§ Problem description
Please return the whole listing exactly.
*** Data for review Section Begins ***
(** Decoding only succeeds on an encoding: the frame returned is well formed,
    fits its length field, and its own bytes are the prefix consumed. *)
Lemma from_bytes_sound s f :
  from_bytes s = Some f → sendable f ∧ ∃ rest, s = to_bytes f ++ rest.
Proof.
  intros H. destruct (decide (length s < HEADER_OVERHEAD_SIZE)) as [Hs|Hs].
  { by rewrite from_bytes_short in H. }
  unfold HEADER_OVERHEAD_SIZE in Hs.
  do 7 (destruct s as [|? s]; [simpl in Hs; lia|]). clear Hs.
  rewrite from_bytes_header in H. cbn zeta in H. case_decide as Hd; [done|].
  injection H as <-. set (n := be_decode [b4; b5]) in *.
  pose proof (be_decode_range [b0; b1; b2; b3]) as R4.
  pose proof (be_decode_range [b4; b5]) as R2. fold n in R2. cbn [length] in R4, R2.
  assert (length (take (Z.to_nat n) s) = Z.to_nat n) as Hlen by (rewrite length_take; lia).
  split; [split|].
  - split; [apply canonical_Command_from|]. unfold in_u; simpl; lia.
  - unfold fits; cbn [data]. lia.
  - exists (drop (Z.to_nat n) s). unfold to_bytes; cbn [cmd sid data].
    rewrite Hlen, Z2Nat.id, (wrap_small 16) by (unfold in_u; lia).
    rewrite u8_from_Command_from, <- !app_assoc, take_drop.
    pose proof (be_encode_decode [b0; b1; b2; b3]) as E4.
    pose proof (be_encode_decode [b4; b5]) as E2. fold n in E2.
    cbn [length] in E4, E2. by rewrite E4, E2.
Qed.

Lemma from_bytes_app s t f : from_bytes s = Some f → from_bytes (s ++ t) = Some f.
Proof.
  intros [Hf [rest ->]]%from_bytes_sound. rewrite <- app_assoc. by apply from_to_bytes.
Qed.

Lemma from_bytes_length s f :
  from_bytes s = Some f → HEADER_OVERHEAD_SIZE + length (data f) ≤ length s.
Proof. intros [_ [rest ->]]%from_bytes_sound. len. Qed.

(** ** The receive buffer *)

Lemma drain_go_fuel n m s :
  length s ≤ n → length s ≤ m → drain_go n s = drain_go m s.
Proof.
  revert m s. induction n as [|n IH]; intros m s Hn Hm.
  - destruct s; [|simpl in Hn; lia]. by destruct m.
  - destruct m as [|m]; [destruct s; [done|simpl in Hm; lia]|].
    simpl. destruct (from_bytes s) as [f|] eqn:E; [|done].
    apply from_bytes_length in E. unfold HEADER_OVERHEAD_SIZE in *.
    rewrite (IH m); [done|rewrite length_drop; lia..].
Qed.

Lemma drain_step s f :
  from_bytes s = Some f →
  drain s = let '(fs, r) := drain (drop (HEADER_OVERHEAD_SIZE + length (data f)) s) in (f :: fs, r).
Proof.
  intros E. pose proof (from_bytes_length _ _ E) as Hl. unfold HEADER_OVERHEAD_SIZE in Hl.
  unfold drain at 1. destruct (length s) as [|n] eqn:Hs; [lia|].
  simpl drain_go. rewrite E. unfold drain.
  rewrite (drain_go_fuel n (length (drop (HEADER_OVERHEAD_SIZE + length (data f)) s)));
    [done| |done]. rewrite length_drop. unfold HEADER_OVERHEAD_SIZE. lia.
Qed.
*** Data for review Section Ends ***
§ Solved problem
(** Decoding only succeeds on an encoding: the frame returned is well formed,
    fits its length field, and its own bytes are the prefix consumed. *)
Lemma from_bytes_sound s f :
  from_bytes s = Some f → sendable f ∧ ∃ rest, s = to_bytes f ++ rest.
Proof.
  intros H. destruct (decide (length s < HEADER_OVERHEAD_SIZE)) as [Hs|Hs].
  { by rewrite from_bytes_short in H. }
  unfold HEADER_OVERHEAD_SIZE in Hs.
  do 7 (destruct s as [|? s]; [simpl in Hs; lia|]). clear Hs.
  rewrite from_bytes_header in H. cbn zeta in H. case_decide as Hd; [done|].
  injection H as <-. set (n := be_decode [b4; b5]) in *.
  pose proof (be_decode_range [b0; b1; b2; b3]) as R4.
  pose proof (be_decode_range [b4; b5]) as R2. fold n in R2. cbn [length] in R4, R2.
  assert (length (take (Z.to_nat n) s) = Z.to_nat n) as Hlen by (rewrite length_take; lia).
  split; [split|].
  - split; [apply canonical_Command_from|]. unfold in_u; simpl; lia.
  - unfold fits; cbn [data]. lia.
  - exists (drop (Z.to_nat n) s). unfold to_bytes; cbn [cmd sid data].
    rewrite Hlen, Z2Nat.id, (wrap_small 16) by (unfold in_u; lia).
    rewrite u8_from_Command_from, <- !app_assoc, take_drop.
    pose proof (be_encode_decode [b0; b1; b2; b3]) as E4.
    pose proof (be_encode_decode [b4; b5]) as E2. fold n in E2.
    cbn [length] in E4, E2. by rewrite E4, E2.
Qed.

Lemma from_bytes_app s t f : from_bytes s = Some f → from_bytes (s ++ t) = Some f.
Proof.
  intros [Hf [rest ->]]%from_bytes_sound. rewrite <- app_assoc. by apply from_to_bytes.
Qed.

Lemma from_bytes_length s f :
  from_bytes s = Some f → HEADER_OVERHEAD_SIZE + length (data f) ≤ length s.
Proof. intros [_ [rest ->]]%from_bytes_sound. len. Qed.

(** ** The receive buffer *)

Lemma drain_go_fuel n m s :
  length s ≤ n → length s ≤ m → drain_go n s = drain_go m s.
Proof.
  revert m s. induction n as [|n IH]; intros m s Hn Hm.
  - destruct s; [|simpl in Hn; lia]. by destruct m.
  - destruct m as [|m]; [destruct s; [done|simpl in Hm; lia]|].
    simpl. destruct (from_bytes s) as [f|] eqn:E; [|done].
    apply from_bytes_length in E. unfold HEADER_OVERHEAD_SIZE in *.
    rewrite (IH m); [done|rewrite length_drop; lia..].
Qed.

Lemma drain_step s f :
  from_bytes s = Some f →
  drain s = let '(fs, r) := drain (drop (HEADER_OVERHEAD_SIZE + length (data f)) s) in (f :: fs, r).
Proof.
  intros E. pose proof (from_bytes_length _ _ E) as Hl. unfold HEADER_OVERHEAD_SIZE in Hl.
  unfold drain at 1. destruct (length s) as [|n] eqn:Hs; [lia|].
  simpl drain_go. rewrite E. unfold drain.
  rewrite (drain_go_fuel n (length (drop (HEADER_OVERHEAD_SIZE + length (data f)) s)));
    [done| |done]. rewrite length_drop. unfold HEADER_OVERHEAD_SIZE. lia.
Qed.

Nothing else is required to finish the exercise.